An individual at the Rowland Institute at Harvard, Haotian Wang and associates have built up an enhanced framework to utilize sustainable power to diminish carbon dioxide into carbon monoxide (CO) — a key item utilized in various mechanical procedures.

About 20 percent of those gases are CO2, so pumping them into the cell and combine it with clean electricity, then we can potentially produce useful chemicals out of these wastes in a sustainable way, and even close part of that CO2 cycle.

The system represents mainly relies on high concentrations of CO2 gas and water vapor to operate more efficiently. Just one 10-by-10-centimeter cell, it can produce as much as four liters of CO per hour.

Wang said, “In that earlier work, we had discovered the single nickel atom catalysts which are very selective for reducing CO2 to CO … but one of the challenges we faced was that the materials were expensive to synthesize. The support we were using to anchor single nickel atoms was based on graphene, which made it very difficult to scale up if you wanted to produce it at the gram or even kilogram scale for practical use in the future.”

“To address that problem, we turned to a commercial product that’s thousands of times cheaper than graphene as an alternative support — carbon black.”

“Using a process similar to electrostatic attraction, we were able to absorb single nickel atoms (positively charged) into defects (negatively charged) in carbon black nanoparticles, with the resulting material being both low-cost and highly selective for CO2 reduction.”

“Right now, the best we can produce is grams, but previously we could only produce milligrams per batch. But this is only limited by the synthesis equipment we have; if you had a larger tank, you could make kilograms or even tons of this catalyst.”

The other test Wang and associates needed to defeat was fixing to the way that the first system just worked in a liquid solution.

The underlying system worked by utilizing a terminal in one chamber to split water particles into oxygen and protons. As the oxygen gurgled away, protons directed through the liquid solution would move into the second chamber, where — with the assistance of the nickel impetus — they would tie with CO2 and break the particle separated, leaving CO and water. That water could then be encouraged once more into the primary chamber, where it would again be part, and the procedure would begin once more.

Wang said, “The problem was that the CO2 we can reduce in that system are only those dissolved in water; most of the molecules surrounding the catalyst were water. There was only a trace amount of CO2, so it was pretty inefficient.”

“While it may be tempting to simply increase the voltage applied on the catalyst to increase the reaction rate, that can have the unintended consequence of splitting water, not reducing CO2.”

“If you deplete the CO2 that’s close to the electrode, other molecules have to diffuse to the electrode, and that takes time. But if you’re increasing the voltage, it’s more likely that the surrounding water will take that opportunity to react and split into hydrogen and oxygen.”

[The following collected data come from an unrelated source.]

(* ===== verification/CNum.v ===== *)
(** * The C++ numbers the library computes with

    [int] values are integers; [fits_int] states that a value is in the range
    of a 32-bit [int] (signed overflow is undefined, so the theorems about
    bounds show that it does not happen). Division truncates towards zero
    ([Z.quot]). [double_quot] is the IEEE 754 double that
    [( (double) p ) / w] yields for [int] operands: both conversions are
    exact, and the quotient is rounded to a 53-bit significand, ties to
    even. *)

From S2P Require Import Prelude.

Definition INT_MIN : Z := - 2 ^ 31.
Definition INT_MAX : Z := 2 ^ 31 - 1.

Definition fits_int (z : Z) : Prop := INT_MIN <= z <= INT_MAX.

#[global] Instance fits_int_dec z : Decision (fits_int z).
Proof. unfold fits_int. apply _. Defined.

(** The conversion of a wider integer to [int]: modulo [2 ^ 32], as the
    compilers define it. *)
Definition to_int (z : Z) : Z := (z + 2 ^ 31) mod 2 ^ 32 - 2 ^ 31.

Lemma to_int_fits z : fits_int (to_int z).
Proof.
  unfold fits_int, to_int, INT_MIN, INT_MAX. pose proof (Z.mod_pos_bound (z + 2 ^ 31) (2 ^ 32)). lia.
Qed.

Lemma to_int_id z : fits_int z -> to_int z = z.
Proof. unfold fits_int, to_int, INT_MIN, INT_MAX. intros. rewrite Z.mod_small; lia. Qed.

(** The product of two [int] values, as the compiled code computes it: modulo
    [2 ^ 32]. (The standard leaves an overflow undefined; the theorems about
    the layout state the bounds under which there is none.) *)
Definition int_mul (a b : Z) : Z := to_int (a * b).

Lemma int_mul_fits a b : fits_int (a * b) -> int_mul a b = a * b.
Proof. apply to_int_id. Qed.

(** Arithmetic of [unsigned] wraps around. *)
Definition u32 (z : Z) : Z := z mod 2 ^ 32.

Lemma u32_id z : 0 <= z < 2 ^ 32 -> u32 z = z.
Proof. apply Z.mod_small. Qed.

(** ** Truncating division *)

Lemma quot_floor a b : 0 <= a -> 0 < b -> Z.quot a b = a / b.
Proof. intros. apply Z.quot_div_nonneg; lia. Qed.

Lemma quot_nonneg a b : 0 <= a -> 0 < b -> 0 <= Z.quot a b.
Proof. intros. rewrite quot_floor by lia. apply Z.div_pos; lia. Qed.

Lemma quot_mul_le a b : 0 <= a -> 0 < b -> b * Z.quot a b <= a.
Proof. intros. rewrite quot_floor by lia. apply Z.mul_div_le; lia. Qed.

Lemma quot_mul_gt a b : 0 <= a -> 0 < b -> a < b * Z.quot a b + b.
Proof.
  intros. rewrite quot_floor by lia.
  pose proof (Z.mul_succ_div_gt a b). lia.
Qed.

Lemma quot_le_self a b : 0 <= a -> 0 < b -> Z.quot a b <= a.
Proof. intros. pose proof (quot_mul_le a b). pose proof (quot_nonneg a b). nia. Qed.

#[export] Hint Resolve quot_nonneg quot_mul_le quot_mul_gt quot_le_self : yui.

(** ** Doubles that are quotients of two ints *)

(** The double with significand [dmant] and value [dmant * 2 ^ (- dshift)]. *)
Record double := Double { dmant : Z; dshift : Z }.

Definition double_zero : double := Double 0 0.

(** The scale for which the quotient [p / w] has a 53-bit integer part. *)
Definition double_scale (p w : Z) : Z :=
  let k := 52 + Z.log2 w - Z.log2 p in
  if p * 2 ^ k / w <? 2 ^ 52 then k + 1 else k.

(** Round [n / w] to the nearest integer, ties to even. *)
Definition round_even (n w : Z) : Z :=
  let q := n / w in
  let r := n mod w in
  if 2 * r <? w then q
  else if w <? 2 * r then q + 1
  else if Z.even q then q else q + 1.

Definition double_quot_pos (p w : Z) : double :=
  let k := double_scale p w in
  Double (round_even (p * 2 ^ k) w) k.

(** [( (double) p ) / w] for [w <> 0]. *)
Definition double_quot (p w : Z) : double :=
  let p' := if w <? 0 then - p else p in
  let w' := Z.abs w in
  if p' =? 0 then double_zero
  else if p' <? 0
       then let d := double_quot_pos (- p') w' in Double (- dmant d) (dshift d)
       else double_quot_pos p' w'.

(** [a > b] on doubles. *)
Definition double_gt (a b : double) : bool :=
  dmant b * 2 ^ dshift a <? dmant a * 2 ^ dshift b.

(** [(int) a]: conversion truncates towards zero. *)
Definition double_to_int (a : double) : Z := Z.quot (dmant a) (2 ^ dshift a).

Example double_quot_third :
  double_quot 1 3 = Double 6004799503160661 54.
Proof. reflexivity. Qed.

Example double_quot_exact : double_quot (-6) 4 = Double (- 6755399441055744) 52.
Proof. reflexivity. Qed.

(** *** Correctness of the comparison of ratios *)

Lemma double_scale_spec p w :
  0 < p < 2 ^ 31 -> 0 < w < 2 ^ 31 ->
  let k := double_scale p w in
  0 <= k /\ 2 ^ 52 * w <= p * 2 ^ k < 2 ^ 53 * w.
Proof.
  intros Hp Hw. unfold double_scale. cbv zeta.
  pose proof (Z.log2_spec p ltac:(lia)) as [Hp1 Hp2].
  pose proof (Z.log2_spec w ltac:(lia)) as [Hw1 Hw2].
  pose proof (Z.log2_nonneg p). pose proof (Z.log2_nonneg w).
  assert (Z.log2 p < 31) by (apply Z.log2_lt_pow2; lia).
  set (lp := Z.log2 p) in *. set (lw := Z.log2 w) in *.
  set (k := 52 + lw - lp). assert (0 <= k) by (unfold k; lia).
  assert (Elo : 2 ^ lp * 2 ^ k = 2 ^ 51 * 2 ^ Z.succ lw).
  { rewrite <- !Z.pow_add_r by lia. f_equal. unfold k. lia. }
  assert (Ehi : 2 ^ Z.succ lp * 2 ^ k = 2 ^ 53 * 2 ^ lw).
  { rewrite <- !Z.pow_add_r by lia. f_equal. unfold k. lia. }
  assert (0 < 2 ^ k) by (apply Z.pow_pos_nonneg; lia).
  assert (p * 2 ^ k < 2 ^ 53 * w) by nia.
  assert (2 ^ 51 * w < p * 2 ^ k) by nia.
  destruct (Z.ltb_spec (p * 2 ^ k / w) (2 ^ 52)) as [Hlt|Hge].
  - rewrite Z.pow_add_r by lia. change (2 ^ 1) with 2.
    assert (p * 2 ^ k < 2 ^ 52 * w); [|lia].
    destruct (Z.lt_ge_cases (p * 2 ^ k) (2 ^ 52 * w)) as [?|Hc]; [done|].
    assert (2 ^ 52 <= p * 2 ^ k / w) by (apply Z.div_le_lower_bound; lia). lia.
  - split; [done|]. split; [|done].
    pose proof (Z.mul_div_le (p * 2 ^ k) w ltac:(lia)). nia.
Qed.

(** The scale depends on the ratio only. *)
Lemma double_scale_unique p1 w1 k1 p2 w2 k2 :
  0 < p1 -> 0 < w1 -> 0 < p2 -> 0 < w2 -> 0 <= k1 -> 0 <= k2 ->
  p1 * w2 = p2 * w1 ->
  2 ^ 52 * w1 <= p1 * 2 ^ k1 -> p2 * 2 ^ k2 < 2 ^ 53 * w2 -> k2 <= k1.
Proof.
  intros Hp1 Hw1 Hp2 Hw2 Hk1 Hk2 E Hlo Hhi.
  destruct (Z.le_gt_cases k2 k1) as [?|Hlt]; [done|exfalso].
  assert (H : 2 * 2 ^ k1 <= 2 ^ k2).
  { rewrite <- Z.pow_succ_r by lia. apply Z.pow_le_mono_r; lia. }
  assert (2 ^ 53 * w1 * w2 <= p1 * w2 * 2 ^ k2) by nia.
  nia.
Qed.

Lemma round_even_near n w : 0 < w -> 2 * Z.abs (round_even n w * w - n) <= w.
Proof.
  intros Hw. unfold round_even.
  pose proof (Z.div_mod n w ltac:(lia)) as E. pose proof (Z.mod_pos_bound n w Hw) as Hr.
  set (q := n / w) in *. set (r := n mod w) in *.
  zcases; [nia|nia|]. destruct (Z.even q); nia.
Qed.

Lemma round_even_ratio n1 w1 n2 w2 :
  0 < w1 -> 0 < w2 -> n1 * w2 = n2 * w1 -> round_even n1 w1 = round_even n2 w2.
Proof.
  intros H1 H2 E. unfold round_even.
  assert (Eq : n1 / w1 = n2 / w2).
  { rewrite <- (Z.div_mul_cancel_r n1 w1 w2) by lia.
    rewrite <- (Z.div_mul_cancel_r n2 w2 w1) by lia.
    rewrite E. f_equal. lia. }
  pose proof (Z.div_mod n1 w1 ltac:(lia)) as E1. pose proof (Z.div_mod n2 w2 ltac:(lia)) as E2.
  rewrite Eq in *. set (q := n2 / w2) in *.
  set (r1 := n1 mod w1) in *. set (r2 := n2 mod w2) in *.
  assert (Er : r1 * w2 = r2 * w1) by nia.
  zcases; try done; nia.
Qed.

Definition ratio_small (p1 w1 p2 w2 : Z) : Prop := p1 * w2 < 2 ^ 52 /\ p2 * w1 < 2 ^ 52.

Lemma double_gt_of_gt p1 w1 p2 w2 :
  0 < p1 < 2 ^ 31 -> 0 < w1 < 2 ^ 31 -> 0 < p2 < 2 ^ 31 -> 0 < w2 < 2 ^ 31 ->
  ratio_small p1 w1 p2 w2 -> p2 * w1 < p1 * w2 ->
  double_gt (double_quot_pos p1 w1) (double_quot_pos p2 w2) = true.
Proof.
  intros Hp1 Hw1 Hp2 Hw2 [Hs1 Hs2] Hgt.
  unfold double_gt, double_quot_pos. simpl dmant. simpl dshift. apply Z.ltb_lt.
  destruct (double_scale_spec p1 w1) as (Hk1 & Hlo1 & _); [done..|].
  destruct (double_scale_spec p2 w2) as (Hk2 & Hlo2 & _); [done..|].
  set (k1 := double_scale p1 w1) in *. set (k2 := double_scale p2 w2) in *.
  pose proof (round_even_near (p1 * 2 ^ k1) w1 ltac:(lia)) as Hn1.
  pose proof (round_even_near (p2 * 2 ^ k2) w2 ltac:(lia)) as Hn2.
  set (m1 := round_even _ w1) in *. set (m2 := round_even _ w2) in *.
  assert (0 < 2 ^ k1) by (apply Z.pow_pos_nonneg; lia).
  assert (0 < 2 ^ k2) by (apply Z.pow_pos_nonneg; lia).
  set (a := 2 ^ k1) in *. set (b := 2 ^ k2) in *.
  assert (G1 : 2 * (p1 * a) - w1 <= 2 * (m1 * w1)) by lia.
  assert (G2 : 2 * (m2 * w2) <= 2 * (p2 * b) + w2) by lia.
  (* the two rounding errors together are smaller than the gap *)
  assert (S1 : w1 * w2 < a).
  { assert (2 ^ 52 * (w1 * w2) <= (p1 * w2) * a) by nia.
    assert ((p1 * w2) * a < 2 ^ 52 * a) by nia. lia. }
  assert (S2 : w1 * w2 < b).
  { assert (2 ^ 52 * (w1 * w2) <= (p2 * w1) * b) by nia.
    assert ((p2 * w1) * b < 2 ^ 52 * b) by nia. lia. }
  assert (L1 : (2 * (p1 * a) - w1) * (w2 * b) <= 2 * (m1 * w1) * (w2 * b)) by nia.
  assert (L2 : 2 * (m2 * w2) * (w1 * a) <= (2 * (p2 * b) + w2) * (w1 * a)) by nia.
  assert (Hab : 0 < a * b) by nia.
  assert (L3 : (p2 * w1 + 1) * (a * b) <= p1 * w2 * (a * b)) by nia.
  assert (L4 : w1 * w2 * (a + b) < 2 * (a * b)) by nia.
  assert (Hww : 0 < w1 * w2) by nia.
  assert (2 * (w1 * w2) * (m2 * a) < 2 * (w1 * w2) * (m1 * b)) by nia.
  nia.
Qed.

Lemma double_quot_pos_ratio p1 w1 p2 w2 :
  0 < p1 < 2 ^ 31 -> 0 < w1 < 2 ^ 31 -> 0 < p2 < 2 ^ 31 -> 0 < w2 < 2 ^ 31 ->
  p1 * w2 = p2 * w1 -> double_quot_pos p1 w1 = double_quot_pos p2 w2.
Proof.
  intros Hp1 Hw1 Hp2 Hw2 E. unfold double_quot_pos.
  destruct (double_scale_spec p1 w1) as (Hk1 & Hlo1 & Hhi1); [done..|].
  destruct (double_scale_spec p2 w2) as (Hk2 & Hlo2 & Hhi2); [done..|].
  assert (Ek : double_scale p1 w1 = double_scale p2 w2).
  { apply Z.le_antisymm; [apply (double_scale_unique p2 w2 _ p1 w1)|
                          apply (double_scale_unique p1 w1 _ p2 w2)]; lia. }
  rewrite Ek. f_equal. apply round_even_ratio; [lia..|]. nia.
Qed.

(** Comparing two ratios of non-negative ints as doubles is comparing them by
    cross-multiplication, as long as the cross products stay below 2^52. *)
Lemma double_gt_cross p1 w1 p2 w2 :
  0 <= p1 < 2 ^ 31 -> 0 < w1 < 2 ^ 31 -> 0 <= p2 < 2 ^ 31 -> 0 < w2 < 2 ^ 31 ->
  ratio_small p1 w1 p2 w2 ->
  double_gt (double_quot p1 w1) (double_quot p2 w2) = (p2 * w1 <? p1 * w2).
Proof.
  intros Hp1 Hw1 Hp2 Hw2 Hs. unfold double_quot.
  rewrite (proj2 (Z.ltb_ge w1 0)), (proj2 (Z.ltb_ge w2 0)) by lia.
  rewrite !Z.abs_eq by lia.
  assert (Hpos : forall p w, 0 < p < 2 ^ 31 -> 0 < w < 2 ^ 31 -> 0 < dmant (double_quot_pos p w)).
  { intros p w Hp Hw. unfold double_quot_pos; simpl.
    destruct (double_scale_spec p w) as (Hk & Hlo & _); [done..|].
    pose proof (round_even_near (p * 2 ^ double_scale p w) w ltac:(lia)). nia. }
  destruct (Z.eqb_spec p1 0) as [->|N1]; destruct (Z.eqb_spec p2 0) as [->|N2].
  - reflexivity.
  - rewrite (proj2 (Z.ltb_ge p2 0)) by lia.
    specialize (Hpos p2 w2 ltac:(lia) Hw2). unfold double_gt.
    change (dmant double_zero) with 0. change (2 ^ dshift double_zero) with 1.
    rewrite (proj2 (Z.ltb_ge (p2 * w1) _)) by nia. apply Z.ltb_ge. nia.
  - rewrite (proj2 (Z.ltb_ge p1 0)) by lia.
    specialize (Hpos p1 w1 ltac:(lia) Hw1). unfold double_gt.
    change (dmant double_zero) with 0. change (2 ^ dshift double_zero) with 1.
    rewrite (proj2 (Z.ltb_lt _ (p1 * w2))) by nia. apply Z.ltb_lt. nia.
  - rewrite (proj2 (Z.ltb_ge p1 0)), (proj2 (Z.ltb_ge p2 0)) by lia.
    destruct (Z.ltb_spec (p2 * w1) (p1 * w2)) as [Hgt|Hle].
    + apply double_gt_of_gt; auto; lia.
    + destruct (Z.eq_dec (p1 * w2) (p2 * w1)) as [E|NE].
      * rewrite (double_quot_pos_ratio p1 w1 p2 w2) by lia.
        unfold double_gt. apply Z.ltb_irrefl.
      * assert (H : double_gt (double_quot_pos p2 w2) (double_quot_pos p1 w1) = true).
        { apply double_gt_of_gt; [lia..| |lia]. destruct Hs; split; lia. }
        unfold double_gt in *. apply Z.ltb_lt in H. apply Z.ltb_ge. lia.
Qed.

(** A proper fraction of non-negative ints is below one as a double too, so
    its conversion to [int] is zero. *)
Lemma double_to_int_fraction p w :
  0 <= p < w -> w < 2 ^ 31 -> double_to_int (double_quot p w) = 0.
Proof.
  intros Hp Hw. unfold double_quot.
  rewrite (proj2 (Z.ltb_ge w 0)), Z.abs_eq by lia.
  destruct (Z.eqb_spec p 0) as [->|N]; [reflexivity|].
  rewrite (proj2 (Z.ltb_ge p 0)) by lia.
  unfold double_to_int, double_quot_pos; simpl.
  destruct (double_scale_spec p w) as (Hk & Hlo & Hhi); [lia..|].
  set (k := double_scale p w) in *.
  pose proof (round_even_near (p * 2 ^ k) w ltac:(lia)) as Hn.
  set (m := round_even _ w) in *.
  assert (0 < 2 ^ k) by (apply Z.pow_pos_nonneg; lia).
  set (a := 2 ^ k) in *.
  assert (w < a).
  { assert (2 ^ 52 * w <= (w - 1) * a) by nia. assert ((w - 1) * a < 2 ^ 31 * a) by nia. lia. }
  apply Z.quot_small. split; [nia|]. nia.
Qed.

“We replace that liquid water with water vapor and feed in high-concentration CO2 gas. So if the old system was more than 99 percent water and less than 1 percent CO2, now we can completely reverse that and pump 97 percent CO2 gas and only 3 percent water vapor into this system. Before those, liquid water also functioned as ion conductors in the system, and now we use ion exchange membranes instead to help ions move around without liquid water.”

“If you want to use this to make an economic or environmental impact, it needs to have a continuous operation of thousands of hours. Right now, we can do this for tens of hours, so there’s still a big gap, but I believe those problems can be addressed with more detailed analysis of both the CO2 reduction catalyst and the water oxidation catalyst.”

“Carbon monoxide is not a particularly high-value chemical product. To explore more possibilities, my group has also developed several copper-based catalysts that can further reduce CO2 into products that are much more valuable.”

Wang credited the freedom he enjoyed at the Rowland Institute with helping lead to breakthroughs like the new system.

The system is described in a Nov. 8 paper published in Joule, a newly launched sister journal of Cell Press.